AIM OF THE TASK:
Count how many lines of the data below contain the string "Hctlb"; the reply should be that number alone.

(Collected data entries)
════

(** The ready list is the set of ready threads, every wait queue the set of the
    threads blocked there, and only the current thread may be running. *)
Record core (cur : id) ths rdy Q (doomed : option id) : Prop := {
  c_nodup : NoDup (Seq.items rdy);
  c_ready : forall t, t ∈ Seq.items rdy <-> exists T, ths !! t = Some T /\ t_status T = READY;
  c_threads : forall t T, ths !! t = Some T -> thread_ok Q T;
  c_run : forall t T, ths !! t = Some T -> t_status T = RUNNING -> t = cur;
  c_others : forall t T, ths !! t = Some T -> t <> cur -> switched_out T;
  c_queue_nodup : forall w q, Q w = Some q -> NoDup (Seq.items q);
  c_queues : forall w q, Q w = Some q ->
    forall t, t ∈ Seq.items q <-> exists T, ths !! t = Some T /\ waiting T = Some w;
  c_doomed : forall d, doomed = Some d -> exists T, ths !! d = Some T /\ pc T = Some InFinish
}.

Lemma core_ext cur ths rdy Q Q' doomed :
  (forall w, Q w = Q' w) -> core cur ths rdy Q doomed -> core cur ths rdy Q' doomed.
Proof.
  intros Heq [H1 H2 H3 H4 H5 H6 H7 H8]. split; try done.
  - intros t T Ht. destruct (H3 t T Ht) as [A1 A2 A3 A4]. split; try done.
    eapply Forall_impl; [exact A3|]. intros [| | |[] ?| | |]; cbn; by rewrite <- ?Heq.
  - intros w q. rewrite <- Heq. apply H6.
  - intros w q. rewrite <- Heq. apply H7.
Qed.

Lemma valid_insert Q w q f : valid Q f -> valid (<[w := Some q]> Q) f.
Proof.
  assert (forall w', is_Some (Q w') -> is_Some ((<[w := Some q]> Q) w')) as Hmon.
  { intros w' Hw. destruct (decide (w = w')) as [<-|]; [rewrite fn_lookup_insert | rewrite fn_lookup_insert_ne by done]; eauto. }
  destruct f as [| | |[] ?| | |]; cbn; naive_solver.
Qed.

Lemma thread_ok_insert Q w q T : thread_ok Q T -> thread_ok (<[w := Some q]> Q) T.
Proof.
  intros [H1 H2 H3 H4]. split; try done.
  eapply Forall_impl; [exact H3 | by intros ?; apply valid_insert].
Qed.

(** The current thread, or another one, changes something that does not matter to
    the queues. *)
Lemma core_upd cur ths rdy Q doomed t T T' :
  core cur ths rdy Q doomed -> ths !! t = Some T ->
  t_status T' = t_status T -> waiting T' = waiting T -> thread_ok Q T' ->
  (t <> cur -> switched_out T') -> (pc T = Some InFinish -> pc T' = Some InFinish) ->
  core cur (<[t := T']> ths) rdy Q doomed.
Proof.
  intros [H1 H2 H3 H4 H5 H6 H7 H8] Ht Hst Hw Hok Hso Hfin.
  assert (forall (R : Thread -> Prop) x, (R T <-> R T') ->
    (exists X, <[t := T']> ths !! x = Some X /\ R X) <-> (exists X, ths !! x = Some X /\ R X)) as Hex.
  { intros R x HR. destruct (decide (t = x)) as [<-|].
    - rewrite lookup_insert_eq, Ht. naive_solver.
    - by rewrite lookup_insert_ne. }
  split; try done.
  - intros x. rewrite H2. symmetry. apply (Hex (fun X => t_status X = READY)). by rewrite Hst.
  - intros x X [[<- <-]|[? HX]]%lookup_insert_Some; eauto.
  - intros x X [[<- <-]|[? HX]]%lookup_insert_Some Hr; eauto. apply (H4 t T Ht). congruence.
  - intros x X [[<- <-]|[? HX]]%lookup_insert_Some; eauto.
  - intros w q Hq x. rewrite (H7 w q Hq). symmetry.
    apply (Hex (fun X => waiting X = Some w)). by rewrite Hw.
  - intros d Hd. destruct (H8 d Hd) as (D & HD & Hpc). destruct (decide (t = d)) as [<-|].
    + exists T'. rewrite lookup_insert_eq. split; [done|]. apply Hfin. congruence.
    + exists D. by rewrite lookup_insert_ne.
Qed.
Lemma fl_other p s' n' : p <> q -> holds v p s' n' -> ~ (s' = s /\ n' = n).
Proof using K Hpg Hve.
  intros Hp Hh [-> ->]. destruct (holds_page _ _ _ _ _ _ _ K Hh) as (x1 & e1 & He1 & Hv1 & _); [congruence|].
  rewrite Hpg in He1. injection He1 as <- <-. congruence.
Qed.

Lemma fl_holds p s' n' : p <> q -> holds v p s' n' -> holds v' p s' n' /\ page_of v' s' n' = page_of v s' n'.
Proof using K Hpg Hve HIPT Hpages.
  intros Hp Hh. split.
  - destruct Hh as (i & Hi & ?). exists i. by rewrite fl_IPT.
  - rewrite Hpages, decide_False; [done|]. by eapply fl_other.
Qed.

Lemma fl_clean p s' n' : p <> q -> holds v p s' n' -> clean m v p -> clean m' v' p.
Proof using K Hpg Hve HIPT Hpages Hsf Hbs.
  intros Hp Hh Hc i s1 n1 x1 e1 Hi Ho Hn He1. rewrite fl_IPT in Hi by done.
  assert (holds v p s1 n1) as Hh1.
  { destruct Hh as (i' & Hi' & Hv & _). rewrite Hi in Hi'. injection Hi' as <-. by exists i. }
  destruct (fl_holds p s1 n1 Hp Hh1) as [_ Hsame]. rewrite Hsame in He1.
  rewrite fl_frame, Hsf by done. by eapply Hc.
Qed.

Lemma fl_clean_q : clean m' v' q.
Proof using All.
  intros i s1 n1 x1 e1 Hi Ho Hn He1. rewrite fl_IPT_q in Hi. injection Hi as <-.
  rewrite Hie' in Ho, Hn. cbn in Ho, Hn. injection Ho as <-. assert (n1 = n) as -> by lia.
  rewrite Hpages, decide_True in He1 by done. injection He1 as <- <-.
  rewrite fl_frame_q, Hbs, Hsf. done.
Qed.

Lemma fl_page s' n' x' f : page_of v' s' n' = Some (x', f) ->
  entry_ok (swapFileBitMap v') n' f /\
  (valid (entry f) = true ->
    exists p, physicalPage (entry f) = Z.of_nat p /\ None <> Some p /\ holds v' p s' n').
Proof using All.
  rewrite Hpages, Hsb. case_decide as Hd; [destruct Hd as [-> ->]|]; intros Hf.
  - injection Hf as <- <-. destruct (c_page _ _ _ _ K _ _ _ _ Hpg) as [[] _].
    split; [by split|]. intros _. exists q. split; [done|]. split; [done | apply fl_holds_q].
  - destruct (c_page _ _ _ _ K _ _ _ _ Hf) as [Hok Hv]. split; [done|]. intros Hvf.
    destruct (Hv Hvf) as (p & Hp & Hr & Hh). exists p. split; [done|]. split; [done|].
    apply fl_holds; [congruence | done].
Qed.

Lemma fl_core : core None 1 m' v'.
Proof using All.
  constructor.
  - apply wf_set_mainMemory; [apply K|]. rewrite Hbs.
    apply backing_bytes; [apply K | by eapply (proj2 (c_files _ _ _ _ K))].
  - apply K.
  - rewrite HIPT, length_insert. apply K.
  - rewrite Hbm. apply K.
  - rewrite Hsb. apply K.
  - rewrite Hcur, Hctlb. apply K.
  - rewrite Hrand. apply K.
  - rewrite Hsf. split; [apply K|]. intros s' n' x' f. rewrite Hpages.
    case_decide; [intros [= <- <-] | intros Hf]; by eapply (proj2 (c_files _ _ _ _ K)).
  - intros p i Hi _. rewrite Hbm. destruct (decide (p = q)) as [->|Hp].
    + rewrite fl_IPT_q in Hi. injection Hi as <-. rewrite Hie'. cbn.
      split; [by apply K|]. intros _. destruct (c_page _ _ _ _ K _ _ _ _ Hpg) as [[] _].
      do 2 (split; [done|]). exists s, n, x, e'. do 2 (split; [done|]).
      rewrite Hpages, decide_True by done. done.
    + rewrite fl_IPT in Hi by done. destruct (c_frame _ _ _ _ K p i Hi) as [Hb Hv]; [congruence|].
      split; [done|]. intros Hvi. destruct (Hv Hvi) as (? & ? & s1 & n1 & x1 & e1 & Ho & Hn & Hpg1 & ?).
      do 2 (split; [done|]). exists s1, n1, x1, e1. do 2 (split; [done|]). split; [|done].
      destruct (fl_holds p s1 n1) as [_ ->]; [done | by exists i | done].
  - done.
  - apply fl_page.
  - intros t j f Ht Hj Hv.
    destruct (c_slot _ _ _ _ K t j f Ht Hj Hv) as (? & p & s1 & n1 & Hp & Hr & Hs1 & ? & Hh & Hc).
    split; [done|]. exists p, s1, n1. rewrite Hspace. do 4 (split; [done|]).
    assert (p <> q) as Hpq by congruence. split; [by apply fl_holds|].
    destruct Hc; [left; by eapply fl_clean | by right].
  - apply K.
  - intros t p i Ht Hi _ Hv Hns. destruct (decide (p = q)) as [->|Hp]; [left; apply fl_clean_q|].
    rewrite fl_IPT in Hi by done.
    destruct (c_unmapped _ _ _ _ K t p i Ht Hi) as [Hc|Hd]; [congruence | done | done | | by right].
    left. destruct (c_frame _ _ _ _ K p i Hi) as [_ Hf]; [congruence|].
    destruct (Hf Hv) as (_ & _ & s1 & n1 & x1 & e1 & ? & ? & ?). apply (fl_clean p s1 n1); [done | by exists i | done].
  - intros t j f p Ht Hj Hv Hp Hlt. pose proof (c_stale _ _ _ _ K t j f p Ht Hj Hv Hp Hlt).
    unfold age, turns, nfree in *. by rewrite Hcur, Hctlb, Hbm.
  - apply K.
Qed.

Lemma fl_content s' n' : content m' v' s' n' = content m v s' n'.
Proof using All.
  unfold content. rewrite Hpages. case_decide as Hd.
  - destruct Hd as [-> ->]. rewrite Hpg. cbn. unfold page_content. cbn. rewrite Hve, Nat2Z.id.
    f_equal. exact (eq_trans fl_frame_q Hbs).
  - destruct (page_of v s' n') as [[x' f]|] eqn:Ef; [|done]. cbn. unfold page_content. cbn.
    rewrite Hsf. destruct (valid (entry f)) eqn:Hvf; [|done].
    destruct (c_page _ _ _ _ K _ _ _ _ Ef) as [_ Hv]. destruct (Hv Hvf) as (p & -> & Hr & _).
    rewrite Nat2Z.id. f_equal. apply fl_frame. congruence.
Qed.
End Fill.

(** Reading a page of a file over a frame of zeros. *)
Lemma load_frame m q f pos :
  wf_machine m -> (q < 256)%nat -> 0 <= pos -> Forall is_i8 f ->
  let m0 := set_mainMemory (list_inserts (q * page_size) (replicate page_size 0) (mainMemory m)) m in
  exists d, ReadAt f PageSize pos = Ret d /\
    store_bytes (mainMemory m0) (Z.of_nat q * PageSize) d =
    Ret (list_inserts (q * page_size) (file_page f pos) (mainMemory m)).
Proof.
  intros Hwf Hq Hpos Hf m0. destruct (ReadAt_page f pos Hpos) as (d & Hr & Hl & Hd).
  exists d. split; [done|]. rewrite store_frame.
  - unfold m0, set_mainMemory, mainMemory at 1. by rewrite list_inserts_padded, Hd.
  - apply wf_set_mainMemory; [done | by apply Forall_replicate].
  - done.
  - done.
Qed.

Lemma load_page_spec m v q n x e :
  wf_machine m -> (q < 256)%nat -> entry_ok (swapFileBitMap v) n e ->
  Forall is_i8 (swapFile v) -> Forall is_i8 x -> swapFileLock ∉ locks v ->
  let m0 := set_mainMemory (list_inserts (q * page_size) (replicate page_size 0) (mainMemory m)) m in
  load_page x e (Z.of_nat q) (m0, v) =
  Ret (set_mainMemory (list_inserts (q * page_size) (backing (swapFile v) x e) (mainMemory m)) m, v).
Proof.
  intros Hwf Hq [] Hsf8 Hx8 Hl m0. unfold load_page, backing.
  destruct (Z.eqb_spec (location e) 1) as [H1|H1].
  - destruct (load_frame m q x (byteOffset e)) as (d & -> & Hd); auto. cbn [bind].
    unfold m0. rewrite Hd. done.
  - destruct (Z.eqb_spec (location e) 0) as [H0|H0]; [|done]. rewrite Acquire_new by done.
    destruct (e_swapped0 H0) as [? _].
    destruct (load_frame m q (swapFile v) (swapLocation e * PageSize)) as (d & Hr & Hd);
      [done | done | unfold PageSize, SectorSize; lia | done |].
    change (swapFile (set_locks _ v)) with (swapFile v). rewrite Hr. cbn [bind].
    unfold m0. rewrite Hd. cbn [bind].
    rewrite (Release_last swapFileLock (locks v)) by done. by destruct v.
Qed.

Lemma IPTMiss_spec m v q s n x e :
  core (Some q) 1 m v -> no_slot m q -> space v = Some s -> page_of v s n = Some (x, e) ->
  valid (entry e) = false -> swapFileLock ∉ locks v ->
  exists m' v', IPTMiss s (Z.of_nat n) (Z.of_nat q) (m, v) = Ret (m', v') /\
    core None 1 m' v' /\ keeps m v m' v' /\ holds v' q s n /\ no_slot m' q /\
    swap_free v' = swap_free v.
Proof.
  intros K Hno Hs Hpg Hve Hl. pose proof (c_machine _ _ _ _ K) as Hwf.
  assert (q < 256)%nat as Hq by (by apply (c_reserved _ _ _ _ K)).
  destruct (c_page _ _ _ _ K _ _ _ _ Hpg) as [Hok _].
  destruct (c_files _ _ _ _ K) as [Hsf8 Hx8]. specialize (Hx8 _ _ _ _ Hpg).
  pose proof Hpg as (a & Ha & He & Hx)%page_of_Some.
  unfold IPTMiss, bzero_frame. change (Z.to_nat PageSize) with page_size.
  rewrite store_frame by (done || by rewrite length_replicate). cbn [bind].
  unfold deref. rewrite Ha. cbn [bind]. rewrite (aref_nat _ _ _ He). cbn [bind]. rewrite Hx.
  set (bs := backing (swapFile v) x e).
  set (m' := set_mainMemory (list_inserts (q * page_size) bs (mainMemory m)) m).
  rewrite (load_page_spec m v q n x e) by done.
  cbn [bind]. set (f := set_entry _).
  destruct (update_page_spec v s n x e f Hpg) as (sp & -> & Hpages & _). cbn [bind].
  destruct (lookup_lt_is_Some_2 (IPT v) q) as [i Hi]; [by rewrite (c_IPT _ _ _ _ K)|].
  rewrite (update_IPT_spec (set_spaces sp v) q i) by done. cbn [bind].
  set (ie' := mkIPTE _ _). set (v' := set_IPT _ _).
  exists m', v'. split; [done|].
  split; [eapply (fl_core m v v' q s n x e bs ie'); done|]. split; [|split; [|split]].
  - split; try done. intros. eapply (fl_content m v v' q s n x e bs ie'); done.
  - eapply (fl_holds_q m v v' q s n e ie'); done.
  - exact Hno.
  - done.
Qed.

(** *** Loading the TLB *)

Lemma age_next v v' j :
  0 <= currentTLB v < 4 -> (j < 4)%nat -> Z.of_nat j <> currentTLB v ->
  currentTLB v' = Z.rem (currentTLB v + 1) TLBSize -> age v' j = age v j - 1.
Proof.
  intros Hc Hj Hne Hn. unfold age, TLBSize in *. rewrite Hn, Z.rem_mod_nonneg, Zminus_mod_idemp_r by lia.
  assert (currentTLB v = 0 \/ currentTLB v = 1 \/ currentTLB v = 2 \/ currentTLB v = 3) as Hv by lia.
  assert (j = 0 \/ j = 1 \/ j = 2 \/ j = 3)%nat as Hj' by lia.
  destruct Hj' as [-> | [-> | [-> | ->]]]; destruct Hv as [E | [E | [E | E]]]; rewrite E in *;
    try reflexivity; done.
Qed.

Section Load.
Context (m : Machine) (v v' : VM) (t : list TranslationEntry) (k : Z) (q j0 : nat)
  (s : positive) (n : nat) (f : TranslationEntry) (ie : IPTEntry).
Context (K : core None k m v) (Hk : k <= 1) (Ht : tlb m = Some t) (Hj0 : currentTLB v = Z.of_nat j0)
  (Hf : t !! j0 = Some f) (Hh : holds v q s n) (Hs : space v = Some s) (Hno : no_slot m q).
Context (HIPT : forall p i, IPT v' !! p = Some i ->
    exists i0, IPT v !! p = Some i0 /\ (i = i0 \/ i = with_dirty true i0))
  (HIPT' : forall p i0, IPT v !! p = Some i0 -> exists i, IPT v' !! p = Some i)
  (Hlen : length (IPT v') = length (IPT v))
  (Hprop : forall p i, dirty f = true -> physicalPage f = Z.of_nat p -> IPT v' !! p = Some i ->
    dirty (ientry i) = true)
  (Hie : IPT v' !! q = Some ie) (Hctlb : currentTLB v' = Z.rem (currentTLB v + 1) TLBSize)
  (Hrest : exists x l, v' = set_IPT x (set_currentTLB (currentTLB v') (set_locks l v))).
Let m' := set_tlb (Some (<[j0 := ientry ie]> t)) m.

Lemma ld_page_of s' n' : page_of v' s' n' = page_of v s' n'.
Proof using Hrest. clear -Hrest. destruct Hrest as (? & ? & ->). done. Qed.

Lemma ld_fields i i0 : i = i0 \/ i = with_dirty true i0 ->
  valid (ientry i) = valid (ientry i0) /\ owner i = owner i0 /\
  virtualPage (ientry i) = virtualPage (ientry i0) /\ physicalPage (ientry i) = physicalPage (ientry i0) /\
  readOnly (ientry i) = readOnly (ientry i0) /\ (dirty (ientry i0) = true -> dirty (ientry i) = true).
Proof using. by intros [-> | ->]. Qed.

Lemma ld_holds p s' n' : holds v p s' n' -> holds v' p s' n'.
Proof using HIPT HIPT'.
  intros (i0 & Hi & Hv & Ho & Hn). destruct (HIPT' _ _ Hi) as (i & Hi'). exists i. split; [done|].
  destruct (HIPT _ _ Hi') as (i1 & Hi1 & Hor). rewrite Hi in Hi1. injection Hi1 as <-.
  destruct (ld_fields _ _ Hor) as (-> & -> & -> & _). done.
Qed.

════

YOUR RESPONSE:
3